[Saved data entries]
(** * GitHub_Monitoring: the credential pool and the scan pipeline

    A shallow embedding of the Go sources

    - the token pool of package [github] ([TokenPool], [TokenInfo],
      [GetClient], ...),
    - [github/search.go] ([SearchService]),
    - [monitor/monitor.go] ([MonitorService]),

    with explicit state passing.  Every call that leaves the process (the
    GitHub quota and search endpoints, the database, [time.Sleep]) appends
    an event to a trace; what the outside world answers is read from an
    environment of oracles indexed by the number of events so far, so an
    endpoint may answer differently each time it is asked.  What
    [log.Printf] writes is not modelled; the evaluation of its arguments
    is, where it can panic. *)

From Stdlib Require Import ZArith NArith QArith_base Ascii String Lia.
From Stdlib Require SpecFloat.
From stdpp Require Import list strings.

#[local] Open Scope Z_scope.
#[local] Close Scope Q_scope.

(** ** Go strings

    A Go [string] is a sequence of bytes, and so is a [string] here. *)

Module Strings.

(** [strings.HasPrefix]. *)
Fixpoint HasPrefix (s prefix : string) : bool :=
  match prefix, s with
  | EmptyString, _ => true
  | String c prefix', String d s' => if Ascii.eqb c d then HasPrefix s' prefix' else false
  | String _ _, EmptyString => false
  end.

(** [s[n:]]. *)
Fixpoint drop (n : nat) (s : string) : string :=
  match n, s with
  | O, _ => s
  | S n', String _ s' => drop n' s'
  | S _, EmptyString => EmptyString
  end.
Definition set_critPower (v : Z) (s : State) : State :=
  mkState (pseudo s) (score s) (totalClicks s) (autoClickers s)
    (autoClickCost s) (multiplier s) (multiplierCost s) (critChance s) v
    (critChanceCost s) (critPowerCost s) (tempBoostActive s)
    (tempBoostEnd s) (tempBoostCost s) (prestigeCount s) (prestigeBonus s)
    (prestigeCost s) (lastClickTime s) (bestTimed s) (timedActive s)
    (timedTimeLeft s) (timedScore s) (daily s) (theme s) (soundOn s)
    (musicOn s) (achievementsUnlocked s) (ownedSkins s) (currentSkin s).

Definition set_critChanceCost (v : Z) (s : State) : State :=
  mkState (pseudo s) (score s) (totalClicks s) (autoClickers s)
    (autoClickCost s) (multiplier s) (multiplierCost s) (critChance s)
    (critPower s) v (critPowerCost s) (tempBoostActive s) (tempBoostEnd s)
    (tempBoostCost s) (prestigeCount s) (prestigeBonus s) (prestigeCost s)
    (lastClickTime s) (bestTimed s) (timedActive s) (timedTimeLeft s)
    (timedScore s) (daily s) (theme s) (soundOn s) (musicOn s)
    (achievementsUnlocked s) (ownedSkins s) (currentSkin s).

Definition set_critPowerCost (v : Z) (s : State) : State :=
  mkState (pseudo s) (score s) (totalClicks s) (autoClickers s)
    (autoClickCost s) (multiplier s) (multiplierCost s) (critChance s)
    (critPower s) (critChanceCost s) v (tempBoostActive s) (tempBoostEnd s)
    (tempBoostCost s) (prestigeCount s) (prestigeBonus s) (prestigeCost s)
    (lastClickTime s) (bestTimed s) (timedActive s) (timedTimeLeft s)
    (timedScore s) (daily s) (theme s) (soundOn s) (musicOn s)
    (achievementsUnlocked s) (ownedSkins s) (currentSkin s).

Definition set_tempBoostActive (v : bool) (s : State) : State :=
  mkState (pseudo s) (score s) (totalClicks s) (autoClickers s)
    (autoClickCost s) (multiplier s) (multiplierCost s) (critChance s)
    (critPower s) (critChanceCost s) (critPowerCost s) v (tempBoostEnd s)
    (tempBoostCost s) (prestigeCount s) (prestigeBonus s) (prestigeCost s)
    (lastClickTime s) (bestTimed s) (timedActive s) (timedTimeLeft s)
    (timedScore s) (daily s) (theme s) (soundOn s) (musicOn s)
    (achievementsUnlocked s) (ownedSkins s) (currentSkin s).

--

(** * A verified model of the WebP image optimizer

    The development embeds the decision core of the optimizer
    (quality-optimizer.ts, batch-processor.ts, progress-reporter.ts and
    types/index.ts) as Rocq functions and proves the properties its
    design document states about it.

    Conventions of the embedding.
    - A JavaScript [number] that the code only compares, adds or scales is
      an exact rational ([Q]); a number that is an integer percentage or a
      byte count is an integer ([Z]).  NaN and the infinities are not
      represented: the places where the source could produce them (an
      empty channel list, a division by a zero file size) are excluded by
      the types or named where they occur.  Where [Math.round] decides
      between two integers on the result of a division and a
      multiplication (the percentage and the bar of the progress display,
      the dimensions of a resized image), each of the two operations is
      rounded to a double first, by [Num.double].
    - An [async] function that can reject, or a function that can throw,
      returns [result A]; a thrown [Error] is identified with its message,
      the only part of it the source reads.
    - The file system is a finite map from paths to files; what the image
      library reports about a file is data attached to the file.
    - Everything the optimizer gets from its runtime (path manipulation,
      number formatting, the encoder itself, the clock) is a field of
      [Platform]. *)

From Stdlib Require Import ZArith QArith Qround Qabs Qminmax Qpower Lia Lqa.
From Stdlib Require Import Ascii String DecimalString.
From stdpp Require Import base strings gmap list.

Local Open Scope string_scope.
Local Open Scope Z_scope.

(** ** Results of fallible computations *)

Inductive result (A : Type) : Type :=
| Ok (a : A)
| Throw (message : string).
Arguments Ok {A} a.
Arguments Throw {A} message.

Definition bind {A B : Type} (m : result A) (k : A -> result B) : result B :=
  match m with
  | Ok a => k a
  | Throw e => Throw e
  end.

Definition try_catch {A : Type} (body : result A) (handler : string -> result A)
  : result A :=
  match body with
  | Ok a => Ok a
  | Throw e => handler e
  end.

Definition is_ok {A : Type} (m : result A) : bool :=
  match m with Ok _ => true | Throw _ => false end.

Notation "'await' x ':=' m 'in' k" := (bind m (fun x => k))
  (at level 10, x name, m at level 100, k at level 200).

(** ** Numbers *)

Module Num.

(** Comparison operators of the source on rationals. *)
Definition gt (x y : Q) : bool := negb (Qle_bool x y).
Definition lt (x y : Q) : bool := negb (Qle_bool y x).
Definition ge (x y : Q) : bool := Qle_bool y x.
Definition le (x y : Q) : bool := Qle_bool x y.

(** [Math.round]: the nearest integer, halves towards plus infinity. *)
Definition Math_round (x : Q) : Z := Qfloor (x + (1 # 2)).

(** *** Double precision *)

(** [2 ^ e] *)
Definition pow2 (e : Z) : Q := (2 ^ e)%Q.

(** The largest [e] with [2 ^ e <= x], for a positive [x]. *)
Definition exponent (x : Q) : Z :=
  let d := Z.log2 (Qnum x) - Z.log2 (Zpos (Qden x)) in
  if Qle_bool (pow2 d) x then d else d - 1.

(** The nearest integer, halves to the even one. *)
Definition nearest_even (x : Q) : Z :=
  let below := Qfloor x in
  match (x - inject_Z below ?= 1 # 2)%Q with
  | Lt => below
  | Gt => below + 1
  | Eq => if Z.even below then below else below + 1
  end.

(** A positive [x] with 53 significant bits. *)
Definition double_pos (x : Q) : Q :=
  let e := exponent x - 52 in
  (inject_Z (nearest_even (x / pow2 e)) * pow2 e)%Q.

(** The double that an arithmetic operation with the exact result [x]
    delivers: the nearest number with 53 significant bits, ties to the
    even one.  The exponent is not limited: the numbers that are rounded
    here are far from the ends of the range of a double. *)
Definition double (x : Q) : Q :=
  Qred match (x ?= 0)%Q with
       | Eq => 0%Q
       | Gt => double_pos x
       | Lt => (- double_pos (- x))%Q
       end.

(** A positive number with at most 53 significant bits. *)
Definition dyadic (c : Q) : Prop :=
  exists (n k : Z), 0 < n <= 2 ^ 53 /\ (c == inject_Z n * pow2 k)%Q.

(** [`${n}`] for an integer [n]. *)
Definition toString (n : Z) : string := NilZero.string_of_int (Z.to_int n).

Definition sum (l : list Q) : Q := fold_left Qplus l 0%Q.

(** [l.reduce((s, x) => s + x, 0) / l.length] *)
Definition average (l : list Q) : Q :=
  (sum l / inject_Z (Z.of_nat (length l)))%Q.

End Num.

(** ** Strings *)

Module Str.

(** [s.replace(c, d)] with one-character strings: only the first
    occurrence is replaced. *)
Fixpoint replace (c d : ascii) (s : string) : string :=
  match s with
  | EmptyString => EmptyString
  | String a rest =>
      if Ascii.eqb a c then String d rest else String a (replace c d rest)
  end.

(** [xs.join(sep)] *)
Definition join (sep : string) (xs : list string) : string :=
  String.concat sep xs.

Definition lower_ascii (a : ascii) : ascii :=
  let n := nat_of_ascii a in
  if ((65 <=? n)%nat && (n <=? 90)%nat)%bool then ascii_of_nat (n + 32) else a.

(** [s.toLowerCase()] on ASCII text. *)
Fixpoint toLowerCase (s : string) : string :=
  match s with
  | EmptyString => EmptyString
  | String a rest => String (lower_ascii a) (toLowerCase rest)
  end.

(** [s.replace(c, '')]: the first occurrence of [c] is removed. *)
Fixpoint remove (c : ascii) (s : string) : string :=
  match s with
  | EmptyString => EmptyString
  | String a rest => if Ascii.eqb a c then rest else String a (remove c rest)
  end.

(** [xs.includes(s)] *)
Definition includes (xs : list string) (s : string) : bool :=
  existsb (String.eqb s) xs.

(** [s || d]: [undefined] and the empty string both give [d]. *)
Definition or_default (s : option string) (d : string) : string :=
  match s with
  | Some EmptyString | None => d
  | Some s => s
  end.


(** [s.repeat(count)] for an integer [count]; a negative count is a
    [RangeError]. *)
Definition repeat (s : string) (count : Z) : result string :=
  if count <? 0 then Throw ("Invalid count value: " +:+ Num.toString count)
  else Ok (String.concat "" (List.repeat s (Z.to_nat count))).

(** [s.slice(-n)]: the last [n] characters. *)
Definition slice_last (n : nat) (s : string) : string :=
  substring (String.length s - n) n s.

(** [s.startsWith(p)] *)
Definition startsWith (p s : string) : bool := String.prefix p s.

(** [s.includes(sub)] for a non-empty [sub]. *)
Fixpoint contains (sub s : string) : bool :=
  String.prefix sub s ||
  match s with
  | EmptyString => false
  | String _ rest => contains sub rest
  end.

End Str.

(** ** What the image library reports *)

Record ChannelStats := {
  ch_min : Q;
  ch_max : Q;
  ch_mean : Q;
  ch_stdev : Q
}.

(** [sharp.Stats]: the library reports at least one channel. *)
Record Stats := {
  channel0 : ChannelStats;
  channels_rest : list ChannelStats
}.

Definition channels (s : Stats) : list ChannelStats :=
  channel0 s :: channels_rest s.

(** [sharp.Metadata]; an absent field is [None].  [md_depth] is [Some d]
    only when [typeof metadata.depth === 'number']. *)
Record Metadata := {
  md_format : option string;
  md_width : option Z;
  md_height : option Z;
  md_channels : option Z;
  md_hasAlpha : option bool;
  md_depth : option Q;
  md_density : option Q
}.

ABOUT THIS TASK —
Each line in the entries above, starting at the line with "(** * GitHub_Monitoring: the" and ending at the line with "A Go [string]", is to be printed exactly, and only those lines.

RESPONSE BELOW —
(** * GitHub_Monitoring: the credential pool and the scan pipeline

    A shallow embedding of the Go sources

    - the token pool of package [github] ([TokenPool], [TokenInfo],
      [GetClient], ...),
    - [github/search.go] ([SearchService]),
    - [monitor/monitor.go] ([MonitorService]),

    with explicit state passing.  Every call that leaves the process (the
    GitHub quota and search endpoints, the database, [time.Sleep]) appends
    an event to a trace; what the outside world answers is read from an
    environment of oracles indexed by the number of events so far, so an
    endpoint may answer differently each time it is asked.  What
    [log.Printf] writes is not modelled; the evaluation of its arguments
    is, where it can panic. *)

From Stdlib Require Import ZArith NArith QArith_base Ascii String Lia.
From Stdlib Require SpecFloat.
From stdpp Require Import list strings.

#[local] Open Scope Z_scope.
#[local] Close Scope Q_scope.

(** ** Go strings

    A Go [string] is a sequence of bytes, and so is a [string] here. *)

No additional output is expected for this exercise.